10 Responses to “He celebrated his freedom at age 18 May 2009”
  1. What a wonderful story of strength and courage blessing to you and your family

  2. Dear Robin,
    Thank you for sharing about your family and your unique perspective on freedom.
    I totally agree that we need to fight for our children’s freedom … for ours, it’s the right to attend a virtual charter school and be able to freely express our faith in our schooling at home, instead of being subject to a sub-par school in our community, where they have kicked God out of the school.

    Happy Freedom Day to you and yours.

    Sincerely,
    Donna Johnson
    Founder of WAHMs WIN

  3. Charlotte says:

    Great article. I love that you are defending your sons rights! What a great mom you are.

    I work each day for myself and for other women for freedom from guilt. Freedom from the pressure to preform in a traditional sense and I assist myself and others to live their lives without fear of what others will think.

    • Robin says:

      How empowering Charlotte. I am connected to some great women such as the ones who have taken the time to stop by and share words of affirmation. You’re appreciated.
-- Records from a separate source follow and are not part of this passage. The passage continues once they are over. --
(* ===== verification/Employees.v ===== *)
(** * The table of employees

    TASK/SQLAssessment.c and TASK/SQLTask.c: a table of 500 records, searched by department
    from end to end and by number with a binary search.  The measurements of time are left
    out; what is printed is a list. *)
From S2P Require Import Prelude.

(** ** The two programs *)

Definition MAX_RECORDS : Z := 500.
Definition NAME_LEN : nat := 50.

Record Employee := mkEmployee { id : Z; name : string; department : string }.

(** [%03d] *)
Definition pad3 (n : Z) : string := (if n <? 10 then "00" else if n <? 100 then "0" else "") +:+ pretty n.

Definition populate_one (i : Z) : Employee :=
  mkEmployee (i + 1) (strtrunc (NAME_LEN - 1) ("Employee_" +:+ pad3 (i + 1)))
    (if i mod 3 =? 0 then "Engineering" else if i mod 3 =? 1 then "Marketing" else "HR").

Definition populateRecords : list Employee := populate_one <$> seqZ 0 MAX_RECORDS.

(** the loop of [linearSearch] over [n] records from an index on *)
Fixpoint linear_loop (n : nat) (i : Z) (records : list Employee) (targetDept : string) (found : Z) : outcome Z :=
  match n with
  | O => Done found
  | S n =>
      r ← arr_get records i;
      linear_loop n (i + 1) records targetDept (if streq (department r) targetDept then found + 1 else found)
  end.

Definition linearSearch (records : list Employee) (targetDept : string) : outcome Z :=
  linear_loop (Z.to_nat MAX_RECORDS) 0 records targetDept 0.

Fixpoint binary_loop (fuel : nat) (records : list Employee) (targetId low high : Z) : outcome Z :=
  match fuel with
  | O => OutOfFuel
  | S fuel =>
      if low <=? high then
        let mid := Z.quot (low + high) 2 in
        r ← arr_get records mid;
        if id r =? targetId then Done mid
        else if id r <? targetId then binary_loop fuel records targetId (mid + 1) high
        else binary_loop fuel records targetId low (mid - 1)
      else Done (-1)
  end.

Definition binarySearch (records : list Employee) (targetId : Z) : outcome Z :=
  binary_loop (S (Z.to_nat MAX_RECORDS)) records targetId 0 (MAX_RECORDS - 1).

(** the loop of [searchByDepartment]: the rows that are printed, and their number *)
Fixpoint department_loop (n : nat) (i : Z) (records : list Employee) (targetDept : string) : outcome (list Employee * Z) :=
  match n with
  | O => Done ([], 0)
  | S n =>
      r ← arr_get records i;
      rest ← department_loop n (i + 1) records targetDept;
      Done (if streq (department r) targetDept then (r :: rest.1, rest.2 + 1) else rest)
  end.

Definition searchByDepartment (records : list Employee) (targetDept : string) : outcome (list Employee * Z) :=
  department_loop (Z.to_nat MAX_RECORDS) 0 records targetDept.

(** [main] of SQLAssessment.c: the number of matches, and the record that is found *)
Definition main : outcome (Z * option (Z * Employee)) :=
  linearMatches ← linearSearch populateRecords "Engineering";
  index ← binarySearch populateRecords 333;
  if index =? -1 then Done (linearMatches, None)
  else r ← arr_get populateRecords index; Done (linearMatches, Some (index, r)).

(** ** Lemmas *)

Definition in_department (targetDept : string) (r : Employee) : Prop := department r = targetDept.
#[export] Instance in_department_dec targetDept r : Decision (in_department targetDept r).
Proof. unfold in_department. apply _. Defined.

Lemma linear_loop_ok l1 l2 targetDept found :
  linear_loop (length l2) (Z.of_nat (length l1)) (l1 ++ l2) targetDept found =
  Done (found + Z.of_nat (length (filter (in_department targetDept) l2))).
Proof.
  revert l1 found. induction l2 as [|r l2 IH]; intros l1 found; cbn [length linear_loop]; [by rewrite Z.add_0_r|].
  rewrite arr_get_mid by done. cbn [mbind outcome_bind].
  replace (l1 ++ r :: l2) with ((l1 ++ [r]) ++ l2) by (by rewrite <- app_assoc).
  replace (Z.of_nat (length l1) + 1) with (Z.of_nat (length (l1 ++ [r]))) by (rewrite length_app; simpl; lia).
  rewrite IH. destruct (decide (in_department targetDept r)) as [Hd|Hd].
  - rewrite filter_cons_True, (proj2 (streq_spec _ _) Hd) by done. f_equal. cbn [length]. lia.
  - by rewrite filter_cons_False, (proj2 (streq_false _ _) Hd) by done.
Qed.

Lemma department_loop_ok l1 l2 targetDept :
  department_loop (length l2) (Z.of_nat (length l1)) (l1 ++ l2) targetDept =
  Done (filter (in_department targetDept) l2, Z.of_nat (length (filter (in_department targetDept) l2))).
Proof.
  revert l1. induction l2 as [|r l2 IH]; intros l1; [done|]. cbn [length department_loop].
  rewrite arr_get_mid by done. cbn [mbind outcome_bind].
  replace (l1 ++ r :: l2) with ((l1 ++ [r]) ++ l2) by (by rewrite <- app_assoc).
  replace (Z.of_nat (length l1) + 1) with (Z.of_nat (length (l1 ++ [r]))) by (rewrite length_app; simpl; lia).
  rewrite IH. cbn [mbind outcome_bind fst snd]. destruct (decide (in_department targetDept r)) as [Hd|Hd].
  - rewrite filter_cons_True, (proj2 (streq_spec _ _) Hd) by done. do 2 f_equal. cbn [length]. lia.
  - by rewrite filter_cons_False, (proj2 (streq_false _ _) Hd) by done.
Qed.

(** the numbers of the records increase *)
Definition increasing (records : list Employee) : Prop :=
  forall i j a b, (i < j)%nat -> records !! i = Some a -> records !! j = Some b -> id a < id b.

(** a number can only be between the two bounds *)
Definition only_between (records : list Employee) (targetId low high : Z) : Prop :=
  forall i r, records !! i = Some r -> id r = targetId -> low <= Z.of_nat i <= high.

Lemma binary_loop_ok records targetId fuel low high : increasing records -> only_between records targetId low high ->
  0 <= low <= high + 1 -> high < Z.of_nat (length records) -> high - low + 1 < Z.of_nat fuel ->
  exists k, binary_loop fuel records targetId low high = Done k /\
    ((k = -1 /\ forall r, r ∈ records -> id r <> targetId) \/ exists r, 0 <= k /\ records !! Z.to_nat k = Some r /\ id r = targetId).
Proof.
  intros Hinc. revert low high. induction fuel as [|fuel IH]; intros low high Hb Hl Hh Hf.
  { lia. }
  cbn [binary_loop]. destruct (Z.leb_spec low high) as [Hle|Hgt].
  2:{ exists (-1). split; [done|]. left. split; [done|]. intros r [i Hi]%list_elem_of_lookup He. specialize (Hb i r Hi He). lia. }
  set (mid := Z.quot (low + high) 2). assert (low <= mid <= high) as Hmid by (unfold mid; Z.to_euclidean_division_equations; lia).
  destruct (arr_get_in records mid) as [r Hr]; [lia|]. rewrite Hr. cbn [mbind outcome_bind]. apply arr_get_Done in Hr as [_ Hr].
  destruct (Z.eqb_spec (id r) targetId) as [He|Hne]; [exists mid; split; [done|]; right; exists r; split_and!; [lia|done|done]|].
  destruct (Z.ltb_spec (id r) targetId) as [Hlt|Hge]; apply IH; try lia; intros i x Hi Hx; specialize (Hb i x Hi Hx).
  - destruct (decide (i < Z.to_nat mid)%nat) as [Hs|Hs]; [specialize (Hinc i (Z.to_nat mid) x r Hs Hi Hr); lia|].
    destruct (decide (i = Z.to_nat mid)) as [->|]; [congruence|lia].
  - destruct (decide (Z.to_nat mid < i)%nat) as [Hs|Hs]; [specialize (Hinc (Z.to_nat mid) i r x Hs Hr Hi); lia|].
    destruct (decide (i = Z.to_nat mid)) as [->|]; [congruence|lia].
Qed.

(** ** Properties *)

(** The binary search ends on any table of 500 records with increasing numbers and stays inside it; it
    gives the index of the record with the number, or -1 when there is none. *)
Theorem binarySearch_correct records targetId : length records = Z.to_nat MAX_RECORDS -> increasing records ->
  exists k, binarySearch records targetId = Done k /\
    ((k = -1 /\ forall r, r ∈ records -> id r <> targetId) \/ exists r, 0 <= k /\ records !! Z.to_nat k = Some r /\ id r = targetId).
Proof.
  intros Hl Hinc. unfold binarySearch, MAX_RECORDS in *. apply binary_loop_ok; [done| |lia|lia|lia].
  intros i r Hi%lookup_lt_Some _. lia.
Qed.

(** Both searches by department see every record: [linearSearch] counts those of the department,
    [searchByDepartment] prints them in order with their number. *)
Theorem department_searches records targetDept : length records = Z.to_nat MAX_RECORDS ->
  let found := filter (in_department targetDept) records in
  linearSearch records targetDept = Done (Z.of_nat (length found)) /\
  searchByDepartment records targetDept = Done (found, Z.of_nat (length found)).
Proof.
  intros Hl. unfold linearSearch, searchByDepartment. rewrite <- Hl. split.
  - exact (linear_loop_ok [] records targetDept 0).
  - exact (department_loop_ok [] records targetDept).
Qed.

Lemma populated_increasing : increasing populateRecords.
Proof.
  intros i j a b Hij Ha Hb. unfold populateRecords in *. rewrite list_lookup_fmap in Ha, Hb.
  destruct (seqZ 0 MAX_RECORDS !! i) as [x|] eqn:Hx; [|done]. destruct (seqZ 0 MAX_RECORDS !! j) as [y|] eqn:Hy; [|done].
  apply lookup_seqZ in Hx as [-> _], Hy as [-> _]. injection Ha as <-. injection Hb as <-. unfold populate_one. cbn [id]. lia.
Qed.

Lemma length_populated : length populateRecords = Z.to_nat MAX_RECORDS.
Proof. unfold populateRecords. by rewrite length_fmap, length_seqZ. Qed.

(** what the program prints *)
Example assessment_prints : main = Done (167, Some (332, mkEmployee 333 "Employee_333" "HR")).
Proof. vm_compute. reflexivity. Qed.

Lemma binarySearch_correct_witness : exists k, binarySearch populateRecords 333 = Done k /\
  ((k = -1 /\ forall r, r ∈ populateRecords -> id r <> 333) \/ exists r, 0 <= k /\ populateRecords !! Z.to_nat k = Some r /\ id r = 333).
Proof. exact (binarySearch_correct populateRecords 333 length_populated populated_increasing). Defined.

Lemma department_searches_witness : let found := filter (in_department "HR") populateRecords in
  linearSearch populateRecords "HR" = Done (Z.of_nat (length found)) /\
  searchByDepartment populateRecords "HR" = Done (found, Z.of_nat (length found)).
Proof. exact (department_searches populateRecords "HR" length_populated). Defined.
  4. In our Toastmasters club we have a young man, Bobby, 16, autistic, who comes twice a month to learn how to speak publicly so he can lose his fright around other people. No speeches, he does the impromtu speaking portion. And it is helping Bobby tremendously.
    It is amazing what can be done with love and encouragement.
    Congratulations to your son for achieving what a high number of students in the country don’t achieve.
    He deserves a round of applause! A big round of applause…..
    So do the parents!

    • Robin says:

      Thank you Abigail. What a wonderful story! I appreciate your stopping by to read and comment on my post.

  5. Taquila Coleman says:

    Hi Robin, I know exactly how you felt then, my son has autism also and was told that he wasn’t going to be ready for first grade, when they told me that I said to myself, you don’t know my son, a couple of months later his teacher pulled me to the side and said he doing better than the other kids in class, I think he will be ready for first grade next year. Glory to God. She didnt know that he was a child of God.

    • Robin says:

      Hello Taquila. Thank you for sharing. You never know what God has planned through Divine Connections. I know He has connected you to me and now I know of something we share. Yes Glory to God! They are children of God and He has a plan for them. He knows the plan that He has for them. A plan for good and not evil. Thank you for sharing. “I appreciate you.”Congratulations to you and your son. Keep walking by Faith!